PROVIDED DATA:
====

(* ===== verification/ManagerSpec.v ===== *)
(** * What the cache manager promises

    The contract of src/cache_manager.cpp, and the system it makes together
    with its callers and the migration workers: any sequence of calls, with the
    workers' steps anywhere between and inside them, keeps every block owned
    exactly once and stops at no failure. *)

From S2P Require Import Prelude Double Types Tier BlockPool PoolInv PoolOps PoolMigrate PoolAsync PoolWorker PoolHands PoolInit PoolSpec BlockStore.
From S2P Require Import RadixTree RadixInv RadixSplit RadixWalk RadixInsert RadixLru RadixEvict RadixDemote RadixPins RadixState RadixPath RadixDestroy RadixOps RadixSpec.
From S2P Require Import CacheManager ManagerInv ManagerPhases ManagerEvict ManagerFill ManagerPin ManagerAcquire ManagerRelease ManagerOps.

Local Open Scope nat_scope.

Section system.
Context {T : Type} `{TierLaws T} `{Iter : IterOrder} `{Wk : Wakes T} (hw : N).
Implicit Types (p : BlockPool T) (t : RadixTree) (live : list handle) (s : CacheManager (T := T)).

(** ** The manager, its callers and the workers *)

(** What can happen next: a request, a handle given back with the tokens of its
    sequence, a handle dropped, a caller waiting for its table, a worker thread
    taking its turn, a choice of the threads that take turns inside the coming
    calls. Handles are named by their position. *)
Inductive action :=
  | Acquire (q : list TokenId)
  | Release (i : nat) (q : list TokenId)
  | Drop (i : nat)
  | Wait (i : nat)
  | Turn (w : nat)
  | Schedule (ts : list (list nat)).

Definition system : Type := CacheManager (T := T) * list handle.

Definition exec (act : action) (sys : system) : result system :=
  let '(s, live) := sys in
  match act with
  | Acquire q =>
      match acquire hw q s with
      | Ok (a, s') => Ok (s', if ok a then (q, a) :: live else live)
      | Err e => Err e
      end
  | Release i q =>
      match live !! i with
      | None => Err (BadPointer "handle")
      | Some (_, a) => match release hw q a s with Ok (_, s') => Ok (s', delete i live) | Err e => Err e end
      end
  | Drop i =>
      match live !! i with
      | None => Err (BadPointer "handle")
      | Some (_, a) => match destroy_alloc a s with Ok (_, s') => Ok (s', delete i live) | Err e => Err e end
      end
  | Wait i =>
      match live !! i with
      | None => Err (BadPointer "handle")
      | Some (_, a) => match wait_ready 2 a s with Ok (_, s') => Ok (s', live) | Err e => Err e end
      end
  | Turn w =>
      match on_cache (on_pool (take_turn w)) s with Ok (_, s') => Ok (s', live) | Err e => Err e end
  | Schedule ts =>
      match on_cache (on_pool (schedule ts)) s with Ok (_, s') => Ok (s', live) | Err e => Err e end
  end.

(** What callers have to respect: they name handles they hold, give a handle
    back with a sequence that starts with its cached prefix, and stop before
    the tree's 64-bit clock, a 64-bit size or a 32-bit pin count overflows. *)
Definition legal (act : action) (sys : system) : Prop :=
  let '(s, live) := sys in
  match act with
  | Acquire q =>
      (size_of q + block_tokens (mgr_cfg_ s) < two64)%N ∧
      (clock_ (tree_ s) + N.of_nat (length q) < two64)%N ∧ (N.of_nat (length live) + 1 < two32)%N
  | Release i q =>
      (∃ q0 a, live !! i = Some (q0, a) ∧ extends a q0 q) ∧
      (clock_ (tree_ s) + N.of_nat (length q) + 1 < two64)%N
  | Drop i | Wait i => i < length live
  | Turn _ | Schedule _ => True
  end.

Inductive reachable : system → Prop :=
  | reach_make specs cfg (objs : gmap TierPtr T) options s :
      specs ≠ [] → Forall (spec_ok cfg objs) specs → NoDup (spec_tier <$> specs) →
      (total_blocks specs <= kInvalidBlock)%N → block_tokens cfg ≠ 0%N →
      make_manager specs cfg objs options = Ok s → reachable (s, [])
  | reach_exec act sys sys' : reachable sys → legal act sys → exec act sys = Ok sys' → reachable sys'.

(** Every request was served or refused. *)
Definition tallied (st : Stats) : Prop := requests st = u64 (served st + alloc_failures st).

Lemma tallied_ext st st' : request_stats st' = request_stats st → tallied st → tallied st'.
Proof. unfold request_stats, tallied. by intros [= -> -> _ _ -> _]. Qed.

Lemma tallied_served q hit st : tallied st → tallied (counted q hit st).
Proof.
  unfold tallied, counted. intros E. case_bool_decide;
    cbn [requests served alloc_failures add_tokens bump_served bump_requests]; unfold inc;
    rewrite E, !u64_add; f_equal; lia.
Qed.

Lemma tallied_refused st : tallied st → tallied (bump_failures (bump_requests st)).
Proof.
  unfold tallied. cbn [requests served alloc_failures bump_failures bump_requests]. intros ->. unfold inc.
  rewrite u64_add, (N.add_comm (served st) (u64 _)), u64_add. f_equal. lia.
Qed.

(** What every reachable state satisfies. *)
Record system_ok (sys : system) : Prop := {
  so_manager : manager_ok sys.1 sys.2;
  so_stats : tallied (stats_ sys.1);
  so_tables h : h ∈ sys.2 →
    (N.of_nat (length (table h.2)) * N.of_nat (block_tokens_ (tree_ sys.1)) < two64)%N;
}.

Lemma delete_perm (live : list handle) i h : live !! i = Some h → live ≡ₚ h :: delete i live.
Proof. apply delete_Permutation. Qed.

Lemma ceil_fits n bt :
  0 < bt → (N.of_nat n + N.of_nat bt < two64)%N →
  (N.of_nat ((n + bt - 1) / bt) * N.of_nat bt < two64)%N.
Proof. intros Hbt Hlt. pose proof (Nat.Div0.mul_div_le (n + bt - 1) bt). lia. Qed.

Lemma system_step sys s' live' :
  system_ok sys → manager_ok s' live' →
  block_tokens_ (tree_ s') = block_tokens_ (tree_ sys.1) → tallied (stats_ s') →
  (∀ h, h ∈ live' → h ∈ sys.2 ∨
     (N.of_nat (length (table h.2)) * N.of_nat (block_tokens_ (tree_ s')) < two64)%N) →
  system_ok (s', live').
Proof.
  intros [S1 S5 S4] Mo Ebt Hst Hh.
  constructor; simpl; [done|done|].
  intros h Hin. destruct (Hh h Hin) as [Hold|]; [|done]. rewrite Ebt. by apply S4.
Qed.

Lemma system_ok_perm s live live' : live ≡ₚ live' → system_ok (s, live) → system_ok (s, live').
Proof.
  intros E [S1 S4 S5]. constructor; try done; [by eapply manager_ok_perm|].
  intros h Hh. apply S5. simpl in *. by rewrite E.
Qed.

Lemma acquire_system q s live :
  system_ok (s, live) → legal (Acquire q) (s, live) →
  wp (acquire hw q) (λ a s',
    (ok a = true ∧ acquired s q live a s' ∧ system_ok (s', (q, a) :: live)) ∨
    (a = empty_alloc ∧ refused s q live s' ∧ system_ok (s', live))) s.
Proof.
  intros So (H1 & H2 & H3). pose proof So as [Mo Hst Htab]. cbn [fst snd] in *.
  eapply wp_mono; [by apply acquire_spec|]. intros a s' [A|[-> A]]; [left|right].
  - split_and!; [|done|].
    { apply (ho_ok _ _ (lg_handles _ _ _ (mo_ledger _ _ (aq_ok _ _ _ _ _ A)) (q, a) ltac:(by left))). }
    eapply (system_step (s, live)); [done|apply A..|by eapply tallied_ext, tallied_served; [apply A|]|].
    intros h [->|Hh]%elem_of_cons; [right|by left]. simpl.
    rewrite (aq_size _ _ _ _ _ A), (aq_bt _ _ _ _ _ A).
    pose proof (ti_bt _ (rx_inv _ _ _ (lg_tree _ _ _ (mo_ledger _ _ Mo)))).
    rewrite <-(mo_bt _ _ Mo). apply ceil_fits; [rewrite (mo_bt _ _ Mo); lia|]. unfold size_of in H1. lia.
  - split_and!; [done..|]. eapply (system_step (s, live)); [done|apply A..| |by left].
    by eapply tallied_ext, tallied_refused; [apply A|].
Qed.

Lemma release_system q0 q a s live :
  system_ok (s, (q0, a) :: live) → extends a q0 q → (clock_ (tree_ s) + N.of_nat (length q) + 1 < two64)%N →
  wp (release hw q a) (λ a' s', a' = empty_alloc ∧ released s q a live s' ∧ system_ok (s', live)) s.
Proof.
  intros So Hext Hc. pose proof So as [Mo Hst Htab]. cbn [fst snd] in *.
  eapply wp_mono; [eapply release_spec; [exact Mo|done|done|]; apply (Htab (q0, a)); by left|].
  intros a' s' [-> R]. split_and!; [done..|].
  eapply system_step; [exact So|apply R..|by eapply tallied_ext; [apply R|]|]. intros h Hh. left. by right.
Qed.

Lemma drop_system q0 a s live :
  system_ok (s, (q0, a) :: live) → wp (destroy_alloc a) (λ _ s', system_ok (s', live)) s.
Proof.
  intros So. pose proof So as [Mo Hst _]. cbn [fst snd] in *.
  eapply wp_mono; [by eapply destroy_alloc_spec|]. intros [] s' Ab.
  eapply system_step; [exact So|apply Ab..| |intros h Hh; left; by right].
  eapply tallied_ext; [apply Ab|]. by destruct (owner_ a).
Qed.

Lemma frame_system s s' live :
  system_ok (s, live) → frame s s' live → manager_ok s' live → system_ok (s', live).
Proof.
  intros So Fr Mo. eapply system_step; [exact So|done|apply Fr| |by left].
  eapply tallied_ext; [apply Fr|apply So].
Qed.

Lemma wait_system q a s live :
  system_ok (s, live) → (q, a) ∈ live →
  wp_unless (¬ fair) (wait_ready 2 a) (λ _ s', same_front s s' ∧ system_ok (s', live)) s.
Proof.
  intros So Hin. pose proof So as [Mo _ _]. cbn [fst snd] in *.
  eapply wp_unless_mono; [by eapply wait_ready_spec|done|]. intros [] s' (F & Fr & Mo' & _).
  split; [done|]. by eapply frame_system.
Qed.

(** A wait that does not end. *)
Definition waits_for_good (act : action) (r : result system) : Prop :=
  (∃ i, act = Wait i) ∧ r = Err Blocked ∧ ¬ fair.

(** Every legal action runs to its end and keeps the system well formed, unless
    it is a wait that does not end. *)
Lemma exec_ok act sys :
  system_ok sys → legal act sys →
  waits_for_good act (exec act sys) ∨ ∃ sys', exec act sys = Ok sys' ∧ system_ok sys'.
Proof.
  destruct sys as [s live]. intros So Hl.
  assert (∀ i q a, live !! i = Some (q, a) → system_ok (s, (q, a) :: delete i live)) as Hout
    by (intros; eapply system_ok_perm; [by apply delete_perm|done]).
  destruct act as [q|i q|i|i|w|ts]; cbn [exec]; [right|right|right| |right|right].
  - destruct (wp_result _ _ _ (acquire_system q s live So Hl)) as (a & s' & -> & Hq). eexists. split; [done|].
    destruct Hq as [(-> & _ & Hs)|(-> & _ & Hs)]; exact Hs.
  - destruct Hl as ((q0 & a & Hi & Hext) & Hc). rewrite Hi.
    destruct (wp_result _ _ _ (release_system q0 q a s _ (Hout i q0 a Hi) Hext Hc)) as (a' & s' & -> & _ & _ & Hs).
    eauto.
  - destruct (lookup_lt_is_Some_2 live i Hl) as [[q0 a] Hi]. rewrite Hi.
    destruct (wp_result _ _ _ (drop_system q0 a s _ (Hout i q0 a Hi))) as ([] & s' & -> & Hs). eauto.
  - destruct (lookup_lt_is_Some_2 live i Hl) as [[q0 a] Hi]. rewrite Hi.
    assert ((q0, a) ∈ live) as Hin by (by eapply list_elem_of_lookup_2).
    pose proof (wait_system q0 a s live So Hin) as Hw. apply wp_unless_result in Hw as [[-> Hf]|([] & s' & -> & _ & Hs)];
      [left|right; eauto]. split; [by eexists|done].
  - destruct (wp_result _ _ _ (wp_turn w s live (so_manager _ So))) as ([] & s' & -> & Fr & Mo').
    eexists. split; [done|]. by eapply frame_system.
  - destruct (wp_result _ _ _ (wp_schedule ts s live (so_manager _ So))) as ([] & s' & -> & Fr & Mo').
    eexists. split; [done|]. by eapply frame_system.
Qed.

Lemma reachable_ok sys : reachable sys → system_ok sys.
Proof.
  induction 1 as [specs cfg objs options s Hne Hall Hnd Htot Hbt Hm|act sys sys' _ IH Hl He].
  - destruct (make_manager_spec specs cfg objs options Hne Hall Hnd Htot Hbt)
      as (s' & Hm' & Mo & _). rewrite Hm in Hm'. injection Hm' as <-.
    constructor; [done| |by intros h ?%not_elem_of_nil].
    clear -Hm. unfold make_manager in Hm. repeat case_match; try done. by injection Hm as <-.
  - destruct (exec_ok act sys IH Hl) as [(_ & He2 & _)|(sys2 & He2 & So)]; [congruence|]. rewrite He in He2. by injection He2 as <-.
Qed.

====

WHAT IS BEING ASKED: From the records above, transcribe exactly the run of lines that opens with the line holding "(∃ q0 a, live" and closes with the line holding "Proof. intros Hbt", both included.

EXERCISE SOLUTION:
      (∃ q0 a, live !! i = Some (q0, a) ∧ extends a q0 q) ∧
      (clock_ (tree_ s) + N.of_nat (length q) + 1 < two64)%N
  | Drop i | Wait i => i < length live
  | Turn _ | Schedule _ => True
  end.

Inductive reachable : system → Prop :=
  | reach_make specs cfg (objs : gmap TierPtr T) options s :
      specs ≠ [] → Forall (spec_ok cfg objs) specs → NoDup (spec_tier <$> specs) →
      (total_blocks specs <= kInvalidBlock)%N → block_tokens cfg ≠ 0%N →
      make_manager specs cfg objs options = Ok s → reachable (s, [])
  | reach_exec act sys sys' : reachable sys → legal act sys → exec act sys = Ok sys' → reachable sys'.

(** Every request was served or refused. *)
Definition tallied (st : Stats) : Prop := requests st = u64 (served st + alloc_failures st).

Lemma tallied_ext st st' : request_stats st' = request_stats st → tallied st → tallied st'.
Proof. unfold request_stats, tallied. by intros [= -> -> _ _ -> _]. Qed.

Lemma tallied_served q hit st : tallied st → tallied (counted q hit st).
Proof.
  unfold tallied, counted. intros E. case_bool_decide;
    cbn [requests served alloc_failures add_tokens bump_served bump_requests]; unfold inc;
    rewrite E, !u64_add; f_equal; lia.
Qed.

Lemma tallied_refused st : tallied st → tallied (bump_failures (bump_requests st)).
Proof.
  unfold tallied. cbn [requests served alloc_failures bump_failures bump_requests]. intros ->. unfold inc.
  rewrite u64_add, (N.add_comm (served st) (u64 _)), u64_add. f_equal. lia.
Qed.

(** What every reachable state satisfies. *)
Record system_ok (sys : system) : Prop := {
  so_manager : manager_ok sys.1 sys.2;
  so_stats : tallied (stats_ sys.1);
  so_tables h : h ∈ sys.2 →
    (N.of_nat (length (table h.2)) * N.of_nat (block_tokens_ (tree_ sys.1)) < two64)%N;
}.

Lemma delete_perm (live : list handle) i h : live !! i = Some h → live ≡ₚ h :: delete i live.
Proof. apply delete_Permutation. Qed.

Lemma ceil_fits n bt :
  0 < bt → (N.of_nat n + N.of_nat bt < two64)%N →
  (N.of_nat ((n + bt - 1) / bt) * N.of_nat bt < two64)%N.
Proof. intros Hbt Hlt. pose proof (Nat.Div0.mul_div_le (n + bt - 1) bt). lia. Qed.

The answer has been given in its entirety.